- EXERCISE GOAL: Only the lines from the beginning of the data below through the line containing "if stage_end j <? new_start then" belong in the response, each copied exactly.
---------- DATA ----------
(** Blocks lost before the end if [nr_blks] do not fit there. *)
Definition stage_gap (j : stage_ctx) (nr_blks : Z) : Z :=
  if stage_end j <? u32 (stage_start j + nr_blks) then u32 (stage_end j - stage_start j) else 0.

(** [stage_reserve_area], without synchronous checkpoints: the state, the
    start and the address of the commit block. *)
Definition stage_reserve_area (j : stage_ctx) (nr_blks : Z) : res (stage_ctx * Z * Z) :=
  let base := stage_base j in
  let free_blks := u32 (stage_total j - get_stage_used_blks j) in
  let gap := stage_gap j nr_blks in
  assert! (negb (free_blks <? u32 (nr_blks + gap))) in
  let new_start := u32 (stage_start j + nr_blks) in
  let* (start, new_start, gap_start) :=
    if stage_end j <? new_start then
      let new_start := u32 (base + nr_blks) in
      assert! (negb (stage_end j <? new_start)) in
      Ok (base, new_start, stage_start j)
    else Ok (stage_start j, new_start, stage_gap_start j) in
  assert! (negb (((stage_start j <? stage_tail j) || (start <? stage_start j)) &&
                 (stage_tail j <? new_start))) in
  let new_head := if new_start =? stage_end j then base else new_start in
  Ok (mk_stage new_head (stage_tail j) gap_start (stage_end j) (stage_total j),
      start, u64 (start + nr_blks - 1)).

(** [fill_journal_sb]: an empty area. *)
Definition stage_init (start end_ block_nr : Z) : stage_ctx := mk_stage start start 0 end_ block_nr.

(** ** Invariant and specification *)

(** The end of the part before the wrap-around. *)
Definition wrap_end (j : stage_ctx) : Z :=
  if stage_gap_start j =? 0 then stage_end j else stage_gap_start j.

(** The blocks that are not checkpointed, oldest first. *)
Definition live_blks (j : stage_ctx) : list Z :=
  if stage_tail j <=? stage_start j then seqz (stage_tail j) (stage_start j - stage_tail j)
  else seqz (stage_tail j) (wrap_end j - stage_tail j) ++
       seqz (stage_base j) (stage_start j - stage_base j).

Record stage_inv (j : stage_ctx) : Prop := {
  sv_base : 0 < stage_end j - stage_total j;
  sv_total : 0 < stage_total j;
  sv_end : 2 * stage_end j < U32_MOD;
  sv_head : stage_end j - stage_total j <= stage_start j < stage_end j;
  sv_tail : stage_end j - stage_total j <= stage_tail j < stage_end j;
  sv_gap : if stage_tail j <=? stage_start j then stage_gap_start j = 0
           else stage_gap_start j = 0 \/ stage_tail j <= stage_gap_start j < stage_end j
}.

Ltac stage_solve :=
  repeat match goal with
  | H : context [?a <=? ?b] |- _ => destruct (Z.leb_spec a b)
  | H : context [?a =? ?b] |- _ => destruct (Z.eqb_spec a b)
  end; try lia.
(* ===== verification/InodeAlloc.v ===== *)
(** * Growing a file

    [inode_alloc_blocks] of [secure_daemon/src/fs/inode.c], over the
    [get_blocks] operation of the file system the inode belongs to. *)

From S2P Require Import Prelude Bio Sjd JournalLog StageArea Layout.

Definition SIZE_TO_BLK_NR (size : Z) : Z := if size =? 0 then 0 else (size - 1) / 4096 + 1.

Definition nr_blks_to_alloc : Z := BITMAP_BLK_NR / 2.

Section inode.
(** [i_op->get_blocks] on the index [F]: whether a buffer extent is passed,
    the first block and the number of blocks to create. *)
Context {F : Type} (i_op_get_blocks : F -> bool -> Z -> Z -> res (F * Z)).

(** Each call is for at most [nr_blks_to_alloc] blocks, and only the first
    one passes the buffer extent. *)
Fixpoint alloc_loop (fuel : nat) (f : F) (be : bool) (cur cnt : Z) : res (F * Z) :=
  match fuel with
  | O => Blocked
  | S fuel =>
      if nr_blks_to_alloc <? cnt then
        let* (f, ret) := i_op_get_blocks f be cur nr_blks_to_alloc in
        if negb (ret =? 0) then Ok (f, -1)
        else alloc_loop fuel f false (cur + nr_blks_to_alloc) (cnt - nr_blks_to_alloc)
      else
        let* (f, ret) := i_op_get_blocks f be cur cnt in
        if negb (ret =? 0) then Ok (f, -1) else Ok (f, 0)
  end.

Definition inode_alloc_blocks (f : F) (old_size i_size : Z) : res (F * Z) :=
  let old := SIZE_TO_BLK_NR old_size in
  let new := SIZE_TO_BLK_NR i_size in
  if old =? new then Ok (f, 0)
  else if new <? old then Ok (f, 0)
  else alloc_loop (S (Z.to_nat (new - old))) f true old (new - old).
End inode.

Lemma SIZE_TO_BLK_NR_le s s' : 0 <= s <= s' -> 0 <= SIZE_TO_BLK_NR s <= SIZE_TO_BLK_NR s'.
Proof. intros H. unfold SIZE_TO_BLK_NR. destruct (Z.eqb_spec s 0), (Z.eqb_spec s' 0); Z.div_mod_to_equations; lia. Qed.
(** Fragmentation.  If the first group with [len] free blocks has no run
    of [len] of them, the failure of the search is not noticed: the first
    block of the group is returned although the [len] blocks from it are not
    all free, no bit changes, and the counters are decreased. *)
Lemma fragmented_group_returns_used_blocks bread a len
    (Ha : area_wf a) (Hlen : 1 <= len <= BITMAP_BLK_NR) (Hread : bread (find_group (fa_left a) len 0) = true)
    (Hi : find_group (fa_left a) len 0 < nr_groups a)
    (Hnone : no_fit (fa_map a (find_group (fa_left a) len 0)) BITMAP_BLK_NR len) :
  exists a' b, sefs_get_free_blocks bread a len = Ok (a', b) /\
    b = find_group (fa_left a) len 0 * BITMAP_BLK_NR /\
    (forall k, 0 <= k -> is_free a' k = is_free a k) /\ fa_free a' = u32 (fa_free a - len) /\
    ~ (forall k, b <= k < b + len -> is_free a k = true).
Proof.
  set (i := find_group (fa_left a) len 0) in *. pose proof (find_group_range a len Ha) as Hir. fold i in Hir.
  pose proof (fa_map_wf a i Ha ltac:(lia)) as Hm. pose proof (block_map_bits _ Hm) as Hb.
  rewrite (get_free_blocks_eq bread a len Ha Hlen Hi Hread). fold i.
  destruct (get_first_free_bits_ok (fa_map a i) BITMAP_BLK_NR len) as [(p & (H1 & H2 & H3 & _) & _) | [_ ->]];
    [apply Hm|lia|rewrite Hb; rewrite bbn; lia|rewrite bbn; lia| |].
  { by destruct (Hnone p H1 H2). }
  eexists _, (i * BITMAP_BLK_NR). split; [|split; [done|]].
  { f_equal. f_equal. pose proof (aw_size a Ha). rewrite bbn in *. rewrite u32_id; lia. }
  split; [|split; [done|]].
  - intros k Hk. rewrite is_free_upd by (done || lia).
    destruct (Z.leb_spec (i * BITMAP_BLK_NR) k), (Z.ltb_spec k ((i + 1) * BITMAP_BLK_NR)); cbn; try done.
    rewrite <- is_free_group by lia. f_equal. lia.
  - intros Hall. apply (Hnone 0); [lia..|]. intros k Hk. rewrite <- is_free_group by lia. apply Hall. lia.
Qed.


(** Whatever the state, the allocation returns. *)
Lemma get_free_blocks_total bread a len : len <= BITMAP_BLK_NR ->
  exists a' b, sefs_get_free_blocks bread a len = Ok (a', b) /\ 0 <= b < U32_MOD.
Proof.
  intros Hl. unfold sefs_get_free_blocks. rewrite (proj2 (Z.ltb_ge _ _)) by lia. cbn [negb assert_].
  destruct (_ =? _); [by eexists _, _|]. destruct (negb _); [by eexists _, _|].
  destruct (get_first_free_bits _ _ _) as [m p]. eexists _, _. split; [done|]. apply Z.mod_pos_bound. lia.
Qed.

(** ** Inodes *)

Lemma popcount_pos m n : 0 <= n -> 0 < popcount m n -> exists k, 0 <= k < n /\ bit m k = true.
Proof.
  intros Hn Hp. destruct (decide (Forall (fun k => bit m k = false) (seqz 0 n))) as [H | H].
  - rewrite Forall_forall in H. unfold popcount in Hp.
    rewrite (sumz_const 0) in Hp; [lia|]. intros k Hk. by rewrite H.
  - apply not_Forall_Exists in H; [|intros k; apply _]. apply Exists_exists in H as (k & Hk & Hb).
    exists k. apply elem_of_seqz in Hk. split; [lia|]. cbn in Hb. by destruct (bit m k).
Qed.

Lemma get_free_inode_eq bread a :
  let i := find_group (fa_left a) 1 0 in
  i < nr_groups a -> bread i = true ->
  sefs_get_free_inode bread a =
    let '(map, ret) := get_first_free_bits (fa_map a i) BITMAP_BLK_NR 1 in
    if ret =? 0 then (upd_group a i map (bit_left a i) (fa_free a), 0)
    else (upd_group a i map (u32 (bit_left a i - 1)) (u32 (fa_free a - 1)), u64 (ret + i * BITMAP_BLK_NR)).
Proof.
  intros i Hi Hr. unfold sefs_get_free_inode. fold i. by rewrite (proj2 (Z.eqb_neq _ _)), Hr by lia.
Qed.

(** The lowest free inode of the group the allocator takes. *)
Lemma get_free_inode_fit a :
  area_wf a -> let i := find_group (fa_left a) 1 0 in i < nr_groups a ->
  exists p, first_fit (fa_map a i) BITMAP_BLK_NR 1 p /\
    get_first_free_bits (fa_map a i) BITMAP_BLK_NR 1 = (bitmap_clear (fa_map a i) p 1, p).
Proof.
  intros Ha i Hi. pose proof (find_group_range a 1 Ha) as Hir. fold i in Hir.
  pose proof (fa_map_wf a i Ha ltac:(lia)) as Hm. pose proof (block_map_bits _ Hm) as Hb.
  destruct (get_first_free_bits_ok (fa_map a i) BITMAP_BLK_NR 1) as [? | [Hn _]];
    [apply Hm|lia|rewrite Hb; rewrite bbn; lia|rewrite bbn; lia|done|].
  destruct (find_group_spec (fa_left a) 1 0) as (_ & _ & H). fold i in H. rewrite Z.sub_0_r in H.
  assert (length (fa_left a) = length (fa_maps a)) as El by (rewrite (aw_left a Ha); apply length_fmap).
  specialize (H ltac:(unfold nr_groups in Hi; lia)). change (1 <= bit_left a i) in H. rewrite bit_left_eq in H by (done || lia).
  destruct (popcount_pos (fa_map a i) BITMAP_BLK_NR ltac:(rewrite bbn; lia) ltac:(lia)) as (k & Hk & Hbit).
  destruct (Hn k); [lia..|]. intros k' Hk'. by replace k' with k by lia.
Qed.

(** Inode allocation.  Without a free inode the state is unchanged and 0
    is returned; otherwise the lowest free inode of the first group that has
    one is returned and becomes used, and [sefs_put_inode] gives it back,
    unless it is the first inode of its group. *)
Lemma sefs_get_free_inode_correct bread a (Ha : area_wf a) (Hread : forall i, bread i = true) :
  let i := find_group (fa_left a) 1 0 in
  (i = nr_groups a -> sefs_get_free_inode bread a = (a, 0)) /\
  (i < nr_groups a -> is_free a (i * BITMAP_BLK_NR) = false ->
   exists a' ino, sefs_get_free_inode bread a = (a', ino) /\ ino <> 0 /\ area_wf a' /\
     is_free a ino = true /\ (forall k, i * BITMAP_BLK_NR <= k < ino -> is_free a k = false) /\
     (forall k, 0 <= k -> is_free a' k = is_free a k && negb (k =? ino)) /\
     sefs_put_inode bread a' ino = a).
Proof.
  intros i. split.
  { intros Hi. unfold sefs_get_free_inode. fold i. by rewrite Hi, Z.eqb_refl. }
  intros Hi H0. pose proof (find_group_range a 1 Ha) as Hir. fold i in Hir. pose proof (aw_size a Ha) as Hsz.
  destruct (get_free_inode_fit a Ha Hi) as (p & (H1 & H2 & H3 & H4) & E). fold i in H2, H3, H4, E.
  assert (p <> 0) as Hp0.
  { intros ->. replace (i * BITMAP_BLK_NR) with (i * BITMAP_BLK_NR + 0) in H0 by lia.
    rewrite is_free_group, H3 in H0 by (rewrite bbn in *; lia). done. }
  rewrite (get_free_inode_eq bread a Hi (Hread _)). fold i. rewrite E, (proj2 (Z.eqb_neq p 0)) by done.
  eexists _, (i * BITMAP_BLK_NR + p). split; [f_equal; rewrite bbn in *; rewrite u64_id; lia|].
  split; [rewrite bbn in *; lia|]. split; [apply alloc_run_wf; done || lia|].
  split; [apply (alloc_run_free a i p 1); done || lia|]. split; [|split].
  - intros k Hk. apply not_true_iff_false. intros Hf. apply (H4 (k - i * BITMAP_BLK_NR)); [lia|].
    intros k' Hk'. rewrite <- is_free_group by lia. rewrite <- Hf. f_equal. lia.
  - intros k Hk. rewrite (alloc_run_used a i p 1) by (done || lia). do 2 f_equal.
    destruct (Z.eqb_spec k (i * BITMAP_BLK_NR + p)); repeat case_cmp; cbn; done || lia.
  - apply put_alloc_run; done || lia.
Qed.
----------
- RESPONSE:
(** Blocks lost before the end if [nr_blks] do not fit there. *)
Definition stage_gap (j : stage_ctx) (nr_blks : Z) : Z :=
  if stage_end j <? u32 (stage_start j + nr_blks) then u32 (stage_end j - stage_start j) else 0.

(** [stage_reserve_area], without synchronous checkpoints: the state, the
    start and the address of the commit block. *)
Definition stage_reserve_area (j : stage_ctx) (nr_blks : Z) : res (stage_ctx * Z * Z) :=
  let base := stage_base j in
  let free_blks := u32 (stage_total j - get_stage_used_blks j) in
  let gap := stage_gap j nr_blks in
  assert! (negb (free_blks <? u32 (nr_blks + gap))) in
  let new_start := u32 (stage_start j + nr_blks) in
  let* (start, new_start, gap_start) :=
    if stage_end j <? new_start then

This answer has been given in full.